Recorded information:
(** X21. Search and verification agree.  In an index with distinct ids,
    every pair [search_by_similarity] returns is an active profile of the
    index together with the similarity [verify_speaker] computes for it, at
    or above the threshold, so that [verify_speaker] accepts it; the result
    is sorted by falling similarity, has at most [top_k] entries for
    [top_k >= 0], and with [top_k] the size of the index lists every active
    profile that [verify_speaker] accepts whenever no comparison raises.  If
    the comparison raises for one active profile (an embedding of another
    length), the search returns nothing at all. *)
Theorem search_agrees_with_verify :
  forall (index : speakers_index) (query_embedding : list R) (top_k : Z)
         (threshold : R),
    dict_wf index ->
    let results := search_by_similarity index query_embedding top_k threshold in
    (forall profile similarity,
        In (profile, similarity) results ->
        exists speaker_id,
          In (speaker_id, profile) index
          /\ is_active profile = true
          /\ threshold <= similarity
          /\ verify_speaker index speaker_id query_embedding threshold
             = (true, similarity))
    /\ PySort.sorted_desc similarity_lt results
    /\ ((0 <= top_k)%Z -> (Z.of_nat (List.length results) <= top_k)%Z)
    /\ (forall speaker_id profile e err,
           In (speaker_id, profile) index -> is_active profile = true ->
           embedding profile = Some e ->
           dot (normalize_query query_embedding) e = Raise err ->
           results = [])
    /\ ((forall speaker_id profile e,
            In (speaker_id, profile) index -> is_active profile = true ->
            embedding profile = Some e ->
            exists s, dot (normalize_query query_embedding) e = Ok s) ->
        forall speaker_id profile similarity,
          In (speaker_id, profile) index -> is_active profile = true ->
          verify_speaker index speaker_id query_embedding threshold
          = (true, similarity) ->
          In (profile, similarity)
             (search_by_similarity index query_embedding
                                   (Z.of_nat (List.length index)) threshold)).
Proof.
  intros index query top_k threshold Hwf. cbv zeta.
  assert (V : forall k p e s,
             In (k, p) index -> embedding p = Some e ->
             dot (normalize_query query) e = Ok s ->
             verify_speaker index k query threshold
             = ((if Rle_dec threshold s then true else false), s)).
  { intros k p e s Hin He Hd. unfold verify_speaker, verify_speaker_body.
    rewrite (dict_In_get pystr_eq_dec index k p Hwf Hin), He, Hd. reflexivity. }
  unfold search_by_similarity, search_by_similarity_body.
  split; [|split; [|split; [|split]]].
  - destruct (search_loop index (normalize_query query) threshold []) as [res|err] eqn:E;
      cbn [bind]; [|intros p s []].
    destruct (search_loop_ok _ _ _ _ _ E) as (found & -> & Hf). cbn [app].
    intros p s Hin.
    assert (Hin' : In (p, s) found).
    { eapply Permutation_in; [apply (PySort.sort_desc_perm similarity_lt)|].
      unfold PySort.slice_to in Hin.
      destruct (0 <=? top_k)%Z;
        match type of Hin with
        | In _ (firstn ?n ?l) => rewrite <- (firstn_skipn n l)
        end; apply in_or_app; now left. }
    apply Hf in Hin'. destruct Hin' as (k & e & Hi & Ha & He & Hd & Ht).
    exists k. repeat split; try assumption.
    rewrite (V k p e s Hi He Hd). destruct (Rle_dec threshold s); [reflexivity|].
    contradiction.
  - destruct (search_loop index (normalize_query query) threshold []) as [res|err];
      cbn [bind]; [|exact I].
    unfold PySort.slice_to. destruct (0 <=? top_k)%Z; apply sorted_desc_firstn;
      apply PySort.sort_desc_sorted;
      try apply similarity_lt_asym; apply similarity_ordered_trans.
  - intros Hk.
    destruct (search_loop index (normalize_query query) threshold []) as [res|err];
      cbn [bind]; [|cbn; lia].
    unfold PySort.slice_to. destruct (Z.leb_spec 0 top_k); [|lia].
    rewrite length_firstn. lia.
  - intros k p e err Hin Ha He Hd.
    destruct (search_loop_raise index (normalize_query query) threshold k p e err
                                Hin Ha He Hd []) as (err' & ->).
    reflexivity.
  - intros Hall k p s Hin Ha Hv.
    destruct (search_loop index (normalize_query query) threshold []) as [res|err] eqn:E;
      cbn [bind].
    + destruct (search_loop_ok _ _ _ _ _ E) as (found & -> & Hf). cbn [app].
      assert (Hacc : In (p, s) found).
      { apply Hf. unfold verify_speaker, verify_speaker_body in Hv.
        rewrite (dict_In_get pystr_eq_dec index k p Hwf Hin) in Hv.
        destruct (embedding p) as [e|] eqn:He; [|discriminate].
        destruct (Hall k p e Hin Ha He) as (s0 & Hd). rewrite Hd in Hv.
        cbn [bind] in Hv.
        destruct (Rle_dec threshold s0) as [Hle|_]; [|discriminate].
        injection Hv as <-. exists k, e. auto. }
      assert (Hlen : (List.length (PySort.sort_desc similarity_lt found)
                      <= List.length index)%nat).
      { rewrite PySort.sort_desc_length. clear - E.
        assert (G : forall items acc res,
                   search_loop items (normalize_query query) threshold acc = Ok res ->
                   (List.length res <= List.length acc + List.length items)%nat).
        { induction items as [|[k0 p0] rest IH]; intros acc res; cbn [search_loop].
          - intros [= <-]. lia.
          - destruct (is_active p0); cbn [negb List.length].
            + destruct (embedding p0) as [e0|].
              * destruct (dot (normalize_query query) e0) as [s0|]; cbn [bind];
                  [|discriminate].
                destruct (Rle_dec threshold s0); intros H; apply IH in H;
                  rewrite ?length_app in H; cbn [List.length] in H; lia.
              * intros H. apply IH in H. lia.
            + intros H. apply IH in H. lia. }
        apply G in E. cbn in E. exact E. }
      unfold PySort.slice_to. destruct (Z.leb_spec 0 (Z.of_nat (List.length index)));
        [|lia].
      rewrite Nat2Z.id, firstn_all2 by exact Hlen.
      eapply Permutation_in; [apply Permutation_sym, PySort.sort_desc_perm|].
      exact Hacc.
    + exfalso.
      assert (G : forall items acc,
                 (forall k0 p0 e0, In (k0, p0) items -> is_active p0 = true ->
                                   embedding p0 = Some e0 ->
                                   exists s0, dot (normalize_query query) e0 = Ok s0) ->
                 exists res, search_loop items (normalize_query query) threshold acc
                             = Ok res).
      { induction items as [|[k0 p0] rest IH]; intros acc Hok; cbn [search_loop];
          [eauto|].
        assert (Hrest : forall k1 p1 e1, In (k1, p1) rest -> is_active p1 = true ->
                                         embedding p1 = Some e1 ->
                                         exists s1, dot (normalize_query query) e1 = Ok s1).
        { intros k1 p1 e1 H1. apply (Hok k1). now right. }
        destruct (is_active p0) eqn:Ea0; cbn [negb]; [|exact (IH _ Hrest)].
        destruct (embedding p0) as [e0|] eqn:Ee0; [|exact (IH _ Hrest)].
        destruct (Hok k0 p0 e0 (or_introl eq_refl) Ea0 Ee0) as (s0 & ->). cbn [bind].
        destruct (Rle_dec threshold s0); exact (IH _ Hrest). }
      destruct (G index [] Hall) as (res & Hres). congruence.
Qed.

Activity:
Transcribe each line of the material without any alteration.

Output below:
(** X21. Search and verification agree.  In an index with distinct ids,
    every pair [search_by_similarity] returns is an active profile of the
    index together with the similarity [verify_speaker] computes for it, at
    or above the threshold, so that [verify_speaker] accepts it; the result
    is sorted by falling similarity, has at most [top_k] entries for
    [top_k >= 0], and with [top_k] the size of the index lists every active
    profile that [verify_speaker] accepts whenever no comparison raises.  If
    the comparison raises for one active profile (an embedding of another
    length), the search returns nothing at all. *)
Theorem search_agrees_with_verify :
  forall (index : speakers_index) (query_embedding : list R) (top_k : Z)
         (threshold : R),
    dict_wf index ->
    let results := search_by_similarity index query_embedding top_k threshold in
    (forall profile similarity,
        In (profile, similarity) results ->
        exists speaker_id,
          In (speaker_id, profile) index
          /\ is_active profile = true
          /\ threshold <= similarity
          /\ verify_speaker index speaker_id query_embedding threshold
             = (true, similarity))
    /\ PySort.sorted_desc similarity_lt results
    /\ ((0 <= top_k)%Z -> (Z.of_nat (List.length results) <= top_k)%Z)
    /\ (forall speaker_id profile e err,
           In (speaker_id, profile) index -> is_active profile = true ->
           embedding profile = Some e ->
           dot (normalize_query query_embedding) e = Raise err ->
           results = [])
    /\ ((forall speaker_id profile e,
            In (speaker_id, profile) index -> is_active profile = true ->
            embedding profile = Some e ->
            exists s, dot (normalize_query query_embedding) e = Ok s) ->
        forall speaker_id profile similarity,
          In (speaker_id, profile) index -> is_active profile = true ->
          verify_speaker index speaker_id query_embedding threshold
          = (true, similarity) ->
          In (profile, similarity)
             (search_by_similarity index query_embedding
                                   (Z.of_nat (List.length index)) threshold)).
Proof.
  intros index query top_k threshold Hwf. cbv zeta.
  assert (V : forall k p e s,
             In (k, p) index -> embedding p = Some e ->
             dot (normalize_query query) e = Ok s ->
             verify_speaker index k query threshold
             = ((if Rle_dec threshold s then true else false), s)).
  { intros k p e s Hin He Hd. unfold verify_speaker, verify_speaker_body.
    rewrite (dict_In_get pystr_eq_dec index k p Hwf Hin), He, Hd. reflexivity. }
  unfold search_by_similarity, search_by_similarity_body.
  split; [|split; [|split; [|split]]].
  - destruct (search_loop index (normalize_query query) threshold []) as [res|err] eqn:E;
      cbn [bind]; [|intros p s []].
    destruct (search_loop_ok _ _ _ _ _ E) as (found & -> & Hf). cbn [app].
    intros p s Hin.
    assert (Hin' : In (p, s) found).
    { eapply Permutation_in; [apply (PySort.sort_desc_perm similarity_lt)|].
      unfold PySort.slice_to in Hin.
      destruct (0 <=? top_k)%Z;
        match type of Hin with
        | In _ (firstn ?n ?l) => rewrite <- (firstn_skipn n l)
        end; apply in_or_app; now left. }
    apply Hf in Hin'. destruct Hin' as (k & e & Hi & Ha & He & Hd & Ht).
    exists k. repeat split; try assumption.
    rewrite (V k p e s Hi He Hd). destruct (Rle_dec threshold s); [reflexivity|].
    contradiction.
  - destruct (search_loop index (normalize_query query) threshold []) as [res|err];
      cbn [bind]; [|exact I].
    unfold PySort.slice_to. destruct (0 <=? top_k)%Z; apply sorted_desc_firstn;
      apply PySort.sort_desc_sorted;
      try apply similarity_lt_asym; apply similarity_ordered_trans.
  - intros Hk.
    destruct (search_loop index (normalize_query query) threshold []) as [res|err];
      cbn [bind]; [|cbn; lia].
    unfold PySort.slice_to. destruct (Z.leb_spec 0 top_k); [|lia].
    rewrite length_firstn. lia.
  - intros k p e err Hin Ha He Hd.
    destruct (search_loop_raise index (normalize_query query) threshold k p e err
                                Hin Ha He Hd []) as (err' & ->).
    reflexivity.
  - intros Hall k p s Hin Ha Hv.
    destruct (search_loop index (normalize_query query) threshold []) as [res|err] eqn:E;
      cbn [bind].
    + destruct (search_loop_ok _ _ _ _ _ E) as (found & -> & Hf). cbn [app].
      assert (Hacc : In (p, s) found).
      { apply Hf. unfold verify_speaker, verify_speaker_body in Hv.
        rewrite (dict_In_get pystr_eq_dec index k p Hwf Hin) in Hv.
        destruct (embedding p) as [e|] eqn:He; [|discriminate].
        destruct (Hall k p e Hin Ha He) as (s0 & Hd). rewrite Hd in Hv.
        cbn [bind] in Hv.
        destruct (Rle_dec threshold s0) as [Hle|_]; [|discriminate].
        injection Hv as <-. exists k, e. auto. }
      assert (Hlen : (List.length (PySort.sort_desc similarity_lt found)
                      <= List.length index)%nat).
      { rewrite PySort.sort_desc_length. clear - E.
        assert (G : forall items acc res,
                   search_loop items (normalize_query query) threshold acc = Ok res ->
                   (List.length res <= List.length acc + List.length items)%nat).
        { induction items as [|[k0 p0] rest IH]; intros acc res; cbn [search_loop].
          - intros [= <-]. lia.
          - destruct (is_active p0); cbn [negb List.length].
            + destruct (embedding p0) as [e0|].
              * destruct (dot (normalize_query query) e0) as [s0|]; cbn [bind];
                  [|discriminate].
                destruct (Rle_dec threshold s0); intros H; apply IH in H;
                  rewrite ?length_app in H; cbn [List.length] in H; lia.
              * intros H. apply IH in H. lia.
            + intros H. apply IH in H. lia. }
        apply G in E. cbn in E. exact E. }
      unfold PySort.slice_to. destruct (Z.leb_spec 0 (Z.of_nat (List.length index)));
        [|lia].
      rewrite Nat2Z.id, firstn_all2 by exact Hlen.
      eapply Permutation_in; [apply Permutation_sym, PySort.sort_desc_perm|].
      exact Hacc.
    + exfalso.
      assert (G : forall items acc,
                 (forall k0 p0 e0, In (k0, p0) items -> is_active p0 = true ->
                                   embedding p0 = Some e0 ->
                                   exists s0, dot (normalize_query query) e0 = Ok s0) ->
                 exists res, search_loop items (normalize_query query) threshold acc
                             = Ok res).
      { induction items as [|[k0 p0] rest IH]; intros acc Hok; cbn [search_loop];
          [eauto|].
        assert (Hrest : forall k1 p1 e1, In (k1, p1) rest -> is_active p1 = true ->
                                         embedding p1 = Some e1 ->
                                         exists s1, dot (normalize_query query) e1 = Ok s1).
        { intros k1 p1 e1 H1. apply (Hok k1). now right. }
        destruct (is_active p0) eqn:Ea0; cbn [negb]; [|exact (IH _ Hrest)].
        destruct (embedding p0) as [e0|] eqn:Ee0; [|exact (IH _ Hrest)].
        destruct (Hok k0 p0 e0 (or_introl eq_refl) Ea0 Ee0) as (s0 & ->). cbn [bind].
        destruct (Rle_dec threshold s0); exact (IH _ Hrest). }
      destruct (G index [] Hall) as (res & Hres). congruence.
Qed.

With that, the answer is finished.